When you file for bankruptcy, the bankruptcy listing itself will appear under the Public Record section of your credit report. As you mentioned, Chapter 7 bankruptcy remains on your report for 10 years, although the accounts included in the bankruptcy are removed after seven years.

How Bankruptcy Affects Your Ability to Apply For Credit

There is a common misconception that once your bankruptcy has been discharged, your credit report is wiped clean and you can begin applying for credit again immediately. The fact is that it can take years to rebuild your credit history. You probably will need to demonstrate good payment history on other accounts before qualifying for a mortgage loan.

Since your bankruptcy occurred eight years ago, you should have already begun rebuilding your credit history.

How to Rebuild Credit after Bankruptcy

Sometimes, a person filing bankruptcy may choose to reaffirm, or keep, one or more of their credit accounts, such as a home or car loan, and continue to make payments on the account after filing bankruptcy.

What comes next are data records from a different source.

Inductive event :=
  | Start
  | Request (has_bus : bool) (req : api_request)
  | Allocate (has_bus : bool)
  | Ask
  | Answer (slave : Slave)
  | CheckReplicaSets
  | Deploy (msg : StatusMessage) (made : list msp_call)
  | Manage (now : Z) (msg : StatusMessage).

(** Every step may find another server and mapper, with other failures. *)
Inductive master_step (m : master) : event → master → Prop :=
  | step_start (ENG : Engine) (ORM : Gorm) rand_read n :
      master_step m Start (mkMaster (committed (initialize_secrets rand_read (open_session (stored m) n)).1) Waiting [] [])
  | step_request (ENG : Engine) (ORM : Gorm) (STORE : GormStore) has_bus req n m' :
      typed_request req →
      let x := (serve has_bus req (arrival (stored m) (mkConn (stored m) n []))).1 in
      published (ex_committed x) (monitor m) (cbus (ex_tx x)) m m' →
      master_step m (Request has_bus req) m'
  | step_allocate (ENG : Engine) (ORM : Gorm) has_bus n m' :
      let s := (allocator_tick has_bus (open_session (stored m) n)).1 in
      published (committed s) (monitor m) (cbus (tx s)) m m' →
      master_step m (Allocate has_bus) m'
  | step_ask (ENG : Engine) (ORM : Gorm) n s found arrived :
      monitor m = Waiting → read_slaves (open_session (stored m) n) = (s, Returned found) → arrived ≡ₚ found →
      master_step m Ask (mkMaster (committed s) (Handling arrived) (deployer_queue m) (manager_queue m))
  | step_answer (ENG : Engine) (ORM : Gorm) (STORE : GormStore) (ASSOC : GormAssociations) n slave rest l mspError m' :
      monitor m = Handling (slave :: rest) →
      let s := (handleObservation l mspError slave (open_session (stored m) n)).1 in
      published (committed s) (Handling rest) (cbus (tx s)) m m' →
      master_step m (Answer slave) m'
  | step_check (ENG : Engine) (ORM : Gorm) n m' :
      monitor m = Handling [] →
      let s := (check_replica_sets (open_session (stored m) n)).1 in
      published (committed s) Waiting (cbus (tx s)) m m' →
      master_step m CheckReplicaSets m'
  | step_deploy (ENG : Engine) (ORM : Gorm) (CLIENT : MSPClient) n msg q :
      deployer_queue m = msg :: q →
      let s := (dispatch msg (open_session (stored m) n)).1 in
      master_step m (Deploy msg (calls s)) (mkMaster (committed s) (monitor m) q (manager_queue m))
  | step_manage (ENG : Engine) (UPSERT : GormUpsert) n now msg q :
      manager_queue m = msg :: q →
      let s := (handle_message now msg (open_session (stored m) n)).1 in
      master_step m (Manage now msg) (mkMaster (committed s) (monitor m) (deployer_queue m) q).

Definition any_step (m m' : master) : Prop := ∃ e, master_step m e m'.
Definition master_reachable : master → Prop := rtc any_step empty_master.

(** ** What each step may do *)

Definition event_allows (e : event) (d d' : db) : Prop :=
  match e with
  | Start => secrets_created d d'
  | Request has_bus req => ∃ d1, api_change req d d1 ∧ consistent d1 ∧ api_finish has_bus req d1 d'
  | Allocate has_bus => allocated has_bus d d'
  | Ask | CheckReplicaSets => False
  | Answer _ => maintained d d'
  | Deploy msg made => ∃ st target rs, msg = MsgInitiation st ∧ Initiation_Initiated st = false ∧
      made = [CallInitiateReplicaSet target rs] ∧
      d' = set_replica_sets (alter (ReplicaSet_set_Initiated true) (ReplicaSet_ID (Initiation_ReplicaSet st)) (replica_sets d)) d
  | Manage _ msg => about_subject msg d d'
  end.

(** ** The steps keep the database sound *)

Lemma wp_fst {S A} (m : GoM S A) (P : S → Prop) s : wp m (λ _, P) (λ _, P) s → P (m s).1.
Proof. unfold wp. by destruct (m s) as [s' [a|v|]]. Qed.

(** Tables that [consistent] and the foreign keys do not speak about. *)
Lemma secrets_created_sound d d' : sound d → secrets_created d d' → sound d'.
Proof.
  intros [Hd Hk] (E & _ & _). assert (foreign_keys d') as Hk' by (rewrite E; exact Hk). split; [|done].
  apply coherent_consistent; [|done]. pose proof (consistent_coherent _ Hd) as Hc. rewrite E. split; coherent_rest Hc.
Qed.

Lemma initiated_sound d rid : sound d →
  sound (set_replica_sets (alter (ReplicaSet_set_Initiated true) rid (replica_sets d)) d).
Proof.
  intros [Hd (Hs & Hm & Hst & Hp)]. set (d' := set_replica_sets _ d).
  assert (∀ fk, references fk (replica_sets d) → references fk (replica_sets d')) as Hrs.
  { intros [i|]; [|done]. simpl. intros [r Hr]. destruct (decide (rid = i)) as [<-|].
    - rewrite lookup_alter_eq, Hr. by eexists.
    - rewrite lookup_alter_ne by done. by eexists. }
  assert (foreign_keys d') as Hk'.
  { split_and!; [done| |done|].
    - intros id m Hin. destruct (Hm id m Hin) as (? & ? & ? & ? & ? & ?). split_and!; try done. by apply Hrs.
    - intros id p Hin. destruct (Hp id p Hin) as (? & ? & ?). split_and!; try done. by apply Hrs. }
  split; [|done]. apply coherent_consistent; [|done]. by apply initiated_coherent, consistent_coherent.
Qed.

(** The rows the monitor has read were rows of a sound database. *)
Definition rows_read (mon : monitor_state) : Prop :=
  match mon with
  | Waiting => True
  | Handling l => Forall (λ slave, positive_key (Slave_ObservationErrorID slave)) l
  end.
Definition master_ok (m : master) : Prop := sound (stored m) ∧ rows_read (monitor m).

Section outcomes.
Context `{ENG : Engine} `{ORM : Gorm}.
Context (d : db) (Hd : sound d) (n : nat).

Lemma initialize_secrets_outcome rand_read :
  safely secrets_created (open_session d n) (initialize_secrets rand_read (open_session d n)).1.
Proof.
  apply wp_fst. pose proof (λ s', safely_refl secrets_created (open_session d n) s' Hd) as Hsame. unfold initialize_secrets.
  wp_step. apply wp_session_begin. wp_step. apply wp_in_tx. simpl.
  eapply wp_mono; [apply InitializeGlobalSecrets_any|simpl|intros v c _; by apply Hsame]. intros [e|] c1 Hc1.
  - wp_step. apply wp_Rollback, wp_panic. by apply Hsame.
  - pose proof (secrets_created_sound _ _ Hd Hc1) as Hd1. wp_step.
    eapply (wp_commit_safely secrets_created (open_session d n)); [done|done|by apply consistent_coherent, Hd1|done|].
    intros _ s' Hs'. by apply wp_ret.
Qed.
(* ===== verification/ControlLoop.v ===== *)
(** * The control loop

    What an observation leads to: the monitor records the answer of a slave and reports
    on every mongod of it, and the deployer pushes to the slave, for each mongod that is
    not as desired, a message that says what is desired. *)

From stdpp Require Import base gmap sets list strings fin_maps relations.
From Stdlib Require Import Lia.
From S2P Require Import Prelude Msp Model Database Orm Store Members Projections Deployer Monitor Observation Recording ObservationProperties.
From S2P Require Import Api ApiServer ApiInvariant ApiRules ApiProperties Coherence DesiredStates MonitorSafety Session System.

Open Scope Z_scope.
Set Warnings "-clear-no-such-hyp".

(** ** What is desired can be pushed *)

Lemma allows_desires e d d' : consistent d → event_allows e d d' → desires_valid d → desires_valid d'.
Proof.
  intros Hd Hallows Hv. destruct e as [|has_bus req|has_bus| |slave| |msg made|now msg]; simpl in Hallows; try done.
  - destruct Hallows as (-> & _). exact Hv.
  - destruct Hallows as (d1 & Hc & Hd1 & Hf). pose proof (shrinks_valid _ _ (change_shrinks _ _ _ Hd Hc) Hv) as Hv1.
    assert (d1 = d' ∨ allocated has_bus d1 d') as [<-|Hrun]; [|done|by eapply allocated_desires].
    destruct req; simpl in Hf; auto.
  - by eapply allocated_desires.
  - by eapply maintained_desires.
  - destruct Hallows as (st & target & rs & _ & _ & _ & ->). exact Hv.
  - destruct Hallows as (-> & _). exact Hv.
Qed.

Lemma reachable_desires m : master_reachable m → desires_valid (stored m).
Proof.
  revert m. apply rtc_ind_r; [by intros id m st H|]. intros m1 m2 Hm [e Hstep] IH. pose proof (master_reachable_ok m1 Hm) as Hok.
  destruct (step_outcome m1 e m2 Hok Hstep) as [_ [->|Hallows]]; [done|]. eapply allows_desires; [|done..]. apply Hok.
Qed.

(** The deployer's answer to a mongod of a sound database. *)
Lemma pushed_representation (ENG : Engine) (ORM : Gorm) d id m c :
  reliable ENG ORM → sound d → desires_valid d → mongod_keyfiles d ≠ ∅ → mongods d !! id = Some m → cdb c = d →
  ∃ slave st c' msg, slaves d !! Mongod_ParentSlaveID m = Some slave ∧ mongod_states d !! Mongod_DesiredStateID m = Some st ∧
    mspMongodStateRepresentation m c = (c', Returned (msp.mkHostPort (Slave_Hostname slave) (Slave_Port slave), msg, None)) ∧
    represents d m st msg.
Proof.
  intros Hrel [Hd _] Hv Hkey Hm <-. pose proof (cons_ok _ Hd) as Hok.
  destruct (ok_parent _ Hok id m Hm) as [slave Hs]. destruct (ok_desired _ Hok id m Hm) as (st & Hst & _).
  destruct (Hv id m st Hm Hst) as [Hex Hrole].
  destruct (representation_spec ENG ORM Hrel c m slave st) as (c' & msg & Hrun & Hrep); try done.
  - rewrite !elem_of_cons in Hex. destruct Hex as [->|[->|[->|[]%not_elem_of_nil]]]; done.
  - rewrite !elem_of_cons in Hex. destruct Hex as [->|[->|[->|[]%not_elem_of_nil]]]; done.
  - by exists slave, st, c', msg.
Qed.

(** ** From an observation to the calls of the deployer *)

(** What the deployer does about a mongod: nothing if it is as desired, else one call to
    its slave, with what is desired of it. *)
Definition deployed (d : db) (mongod : Mongod) (mismatch : bool) (made : list msp_call) : Prop :=
  if mismatch
  then ∃ slave st msg, slaves d !! Mongod_ParentSlaveID mongod = Some slave ∧
         mongod_states d !! Mongod_DesiredStateID mongod = Some st ∧ represents d mongod st msg ∧
         made = [CallEstablishMongodState (msp.mkHostPort (Slave_Hostname slave) (Slave_Port slave)) msg]
  else made = [].

Lemma dispatch_match (ENG : Engine) (ORM : Gorm) (CLIENT : MSPClient) d id status n :
  reliable ENG ORM → sound d → desires_valid d → mongod_keyfiles d ≠ ∅ → mongods d !! id = Some (Match_Mongod status) →
  ∃ s', dispatch (MsgMatch status) (open_session d n) = (s', Returned tt) ∧ committed s' = d ∧
    deployed d (Match_Mongod status) (Match_Mismatch status) (calls s').
Proof.
  intros Hrel Hd Hv Hkey Hm. simpl. unfold handleMatchStatus. destruct (Match_Mismatch status); [|by eexists].
  destruct (push_spec ENG ORM (Match_Mongod status) (open_session d n)) as (target & msg & err & c' & Hrep & s' & Hrun & Hc & Hcalls).
  destruct (pushed_representation ENG ORM d id (Match_Mongod status) (fresh_tx (open_session d n)) Hrel Hd Hv Hkey Hm eq_refl)
    as (slave & st & c1 & msg1 & Hs & Hst & Hrep1 & Hr).
  rewrite Hrep in Hrep1. injection Hrep1 as _ -> -> _. exists s'. split_and!; [exact Hrun|exact Hc|].
  by exists slave, st, msg1.
Qed.

Lemma sound_well_kept d : sound d → well_kept d.
Proof. intros [Hd Hk]. split; [apply Hd|done|apply Hd]. Qed.

(** What is true after a reachable master has handled an answer. *)
Record answered (m : master) (slave : Slave) (l : list msp.Mongod) (s' : session) (idx : gmap Z msp.Mongod)
    (statuses : list MongodMatchStatus) : Prop := {
  answered_sound : sound (committed s');
  answered_maintained : maintained (stored m) (committed s');
  answered_by : observed_by slave l (error_cleared slave (stored m)) (committed s');
  answered_reports : reports_of slave l (committed s') idx;
  answered_statuses : status_report (committed s') slave idx statuses;
  answered_bus : cbus (tx s') = MsgConnection (connection_status slave None) :: (MsgMatch <$> statuses)
}.

Lemma answer_handled (ENG : Engine) (ORM : Gorm) (STORE : GormStore) (ASSOC : GormAssociations) m slave l n :
  reliable_monitor ENG ORM STORE ASSOC → master_reachable m → slaves (stored m) !! Slave_ID slave = Some slave →
  Forall identified l → NoDup (identity <$> l) →
  ∃ s' idx statuses, handleObservation l None slave (open_session (stored m) n) = (s', Returned tt) ∧ answered m slave l s' idx statuses.
Proof.
  intros Hrel Hm Hs Hl Hnd. destruct (master_reachable_ok m Hm) as [Hd _]. pose proof Hd as [Hc (Hks & _)].
  assert (Slave_ID slave ≠ 0) as Hid by (pose proof (cons_slave_ids _ Hc _ _ Hs); lia).
  assert (positive_key (Slave_ObservationErrorID slave)) as Hpos.
  { intros eid Heid. destruct (Hks _ _ Hs) as [_ Href]. rewrite Heid in Href. destruct Href as [e He]. by apply (cons_errors _ Hc eid e). }
  pose proof (handleObservation_safely l None slave (open_session (stored m) n) Hd Hpos) as Hsafe.
  destruct (wp_returns _ _ _ (handle_answer ENG ORM STORE ASSOC Hrel slave l (open_session (stored m) n)
    (sound_well_kept _ Hd) Hs Hid Hl Hnd)) as ([] & s' & Hrun & _ & _ & Hby & idx & statuses & Hreports & Hstatus & Hbus).
  unfold wp in Hsafe. rewrite Hrun in Hsafe. destruct Hsafe as [Hd' Hmt]. exists s', idx, statuses. split; [exact Hrun|].
  split; [done| |done..]. destruct Hmt as [->|Hmt]; [apply maintained_refl|exact Hmt].
Qed.

(** C7: The loop is closed: take any state the master can reach in which the keyfile of the
    cluster is stored, and a slave that answers with pairwise distinct reports, each with
    a port other than 0 and the name of a replica set; let the database execute every
    statement. Then the monitor reports on every mongod the database has on the slave
    after the answer, whether known or new, as a match exactly if it is as desired; and
    the deployer answers the report of a mismatch with one call, to that slave, which
    carries the port, the name, the desired state and role, all members of the replica
    set, the keyfile and the credential, and answers a match with none. *)
Theorem observation_drives_deployer (ENG : Engine) (ORM : Gorm) (STORE : GormStore) (ASSOC : GormAssociations) (CLIENT : MSPClient)
    m slave l n :
  reliable_monitor ENG ORM STORE ASSOC → master_reachable m → mongod_keyfiles (stored m) ≠ ∅ →
  slaves (stored m) !! Slave_ID slave = Some slave → Forall identified l → NoDup (identity <$> l) →
  ∃ s' idx, handleObservation l None slave (open_session (stored m) n) = (s', Returned tt) ∧ reports_of slave l (committed s') idx ∧
    ∀ id mongod, mongods (committed s') !! id = Some mongod → Mongod_ParentSlaveID mongod = Slave_ID slave →
      ∃ status, MsgMatch status ∈ cbus (tx s') ∧ Match_Mongod status = mongod ∧
        (Match_Mismatch status = false ↔ as_desired (committed s') mongod (default msp.zero_Mongod (idx !! id))) ∧
        ∀ k, ∃ s'', dispatch (MsgMatch status) (open_session (committed s') k) = (s'', Returned tt) ∧
          committed s'' = committed s' ∧ deployed (committed s') mongod (Match_Mismatch status) (calls s'').
Proof.
  intros Hrel Hm Hkey Hs Hl Hnd. pose proof (reachable_desires m Hm) as Hv.
  destruct (answer_handled ENG ORM STORE ASSOC m slave l n Hrel Hm Hs Hl Hnd)
    as (s' & idx & statuses & Hrun & [Hd' Hmt _ Hreports Hstatus Hbus]).
  assert (desires_valid (committed s')) as Hv' by by eapply maintained_desires.
  assert (mongod_keyfiles (committed s') ≠ ∅) as Hkey' by by destruct (mnt_tables _ _ Hmt) as (_ & _ & -> & _).
  exists s', idx. split; [exact Hrun|]. split; [exact Hreports|]. intros id mongod Hmongod Hpar.
  assert (Mongod_ID mongod = id) as <- by exact (ok_mongod_key _ (cons_ok _ (sound_consistent _ Hd')) _ _ Hmongod).
  destruct Hstatus as (_ & Hall & Hmatch). destruct (proj2 (Hall mongod) (conj Hmongod Hpar)) as (status & Hin & <-).
  exists status. split_and!; [|done|by apply Hmatch|].
  - rewrite Hbus. right. by apply list_elem_of_fmap_2.
  - intros k. apply (dispatch_match ENG ORM CLIENT (committed s') (Mongod_ID (Match_Mongod status)) status k); [apply Hrel|done..].
Qed.

(** ** A slave that is behind *)

(** The cluster of the API's example; its first slave reports that its mongod does not
    run, and a mongod of an earlier life. *)
Definition asked_master : master := run_actions empty_master (DoStart :: (DoRequest <$> example_requests)).
Definition asked_slave : Slave := mkSlave 1 "host1" 8081 18080 18082 true SlaveStateActive (Some 1) None.
Definition asked_answer : list msp.Mongod :=
  [reported_mongod 18080 "rs1" msp.MongodStateNotRunning; reported_mongod 18081 "old" msp.MongodStateRunning].

(** Both mismatches are answered: the member is to run, the other one to go. *)
Example asked_pushes :
  let s := (@handleObservation ref_engine ref_gorm ref_store ref_associations asked_answer None asked_slave (open_session (stored asked_master) 0)).1 in
  (λ msg, (λ k, match k with CallEstablishMongodState t m => (msp.Hostname t, msp.Mongod_Port m, msp.State m) | _ => (EmptyString, 0, EmptyString) end) <$>
     calls (@dispatch ref_engine ref_gorm accepting_client msg (open_session (committed s) 0)).1) <$> cbus (tx s) =
  [[]; [("host1"%string, 18081, msp.MongodStateForceDestroyed)]; [("host1"%string, 18080, msp.MongodStateRunning)]].
Proof. vm_compute. reflexivity. Qed.

Lemma asked_reachable : master_reachable asked_master.
Proof.
  apply (run_actions_reachable (DoStart :: (DoRequest <$> example_requests)) empty_master); [apply rtc_refl|].
  repeat (apply Forall_cons; split; [by vm_compute|]). constructor.
Qed.

Lemma observation_drives_deployer_witness : ∃ s' (idx : gmap Z msp.Mongod),
  @handleObservation ref_engine ref_gorm ref_store ref_associations asked_answer None asked_slave (open_session (stored asked_master) 0) =
    (s', Returned tt) ∧
  ∀ id mongod, mongods (committed s') !! id = Some mongod → Mongod_ParentSlaveID mongod = 1 →
    ∃ status, MsgMatch status ∈ cbus (tx s') ∧ Match_Mongod status = mongod ∧
      (Match_Mismatch status = false ↔ as_desired (committed s') mongod (default msp.zero_Mongod (idx !! id))) ∧
      ∀ k, ∃ s'', @dispatch ref_engine ref_gorm accepting_client (MsgMatch status) (open_session (committed s') k) = (s'', Returned tt) ∧
        committed s'' = committed s' ∧ deployed (committed s') mongod (Match_Mismatch status) (calls s'').
Proof.
  destruct (observation_drives_deployer ref_engine ref_gorm ref_store ref_associations accepting_client asked_master asked_slave asked_answer 0)
    as (s' & idx & Hrun & _ & Hall).
  - apply ref_reliable_monitor.
  - apply asked_reachable.
  - intros Hempty%(f_equal size). by vm_compute in Hempty.
  - vm_compute. reflexivity.
  - repeat (apply Forall_cons; split; [by vm_compute|]). by apply Forall_nil.
  - apply (bool_decide_unpack _). by vm_compute.
  - exists s', idx. split; [exact Hrun|exact Hall].
Defined.
(** * A shallow embedding of the C shell (cshell.c)

    The development follows the source file top to bottom: the command
    frame [_xcmf] and the directive enumeration, the frame parser
    [parseInput] built on [strsep], the [cd] builtin, the two executors
    and the pipe relay ([_pipe_arr], [is_piped], [pipeReset]), and the
    body of the per-line loop of [main].

    Conventions.
    - A C string is a [string]: the bytes before the terminator.  A
      [char*] that may be null is an [option string].
    - [__uint8_t] counters are [Z] with the wrap-around written out.
    - A [malloc]ed array of [ARGSMAX] pointers is a list of that many
      slots; a slot is [None] until it is written.  A store outside the
      array, a [free] of a pointer that [malloc] did not return, and a
      read through a null pointer are undefined behaviour in C and are
      reported as such ([Undef]).
    - Allocation ([malloc], [strdup]) is taken to succeed.
    - The interpreter process is followed through [fork]; what the child
      does is recorded, as a script, in the event of the fork. *)

From Stdlib Require Import ZArith String Ascii List Lia Bool.
From stdpp Require Import base list.
From Equations Require Import Equations.

Import ListNotations.
Local Open Scope string_scope.
Local Open Scope Z_scope.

Continued use of the account and making all payments on time can be very beneficial in beginning to rebuild credit history once the bankruptcy has been discharged.

However, there are many instances where the person may not be able to keep any of their accounts. If you are
starting from scratch after filing bankruptcy, with no open, positive accounts, you may need to start small and slowly reestablish your credit over time.

Although you may not qualify for traditional credit right away, there are other options, such as applying for a secured credit card with your bank or asking a friend or family to cosign for you.

As time passes and you show good credit management on new accounts, lenders may be more willing to work with you, and you may be able to qualify for a mortgage loan. However, as long as there is a bankruptcy listed on your credit report, lenders will likely try to compensate for the higher risk by offering a loan with higher than normal interest rates and fees.

Deciding Whether to Apply for a Home Loan after Bankruptcy

It's probably not a good idea for someone to take on a major debt like a mortgage loan soon after their bankruptcy is completed, but your financial situation eight years later may be very different.

If you are on solid ground financially and you have established a positive credit history since your bankruptcy, there is no harm in trying to pre-qualify now rather than waiting another two years. Doing so will not only give you an idea of how much house you will be able to purchase, it will also allow you to see what kind of interest rate you will be offered.

If, once you pre-qualify, you are not satisfied with the terms that are available to you now, you can always opt to wait two more years until the bankruptcy is completely removed and then apply again.

In the meantime, you can continue saving money for a down payment and working toward building a stronger credit history.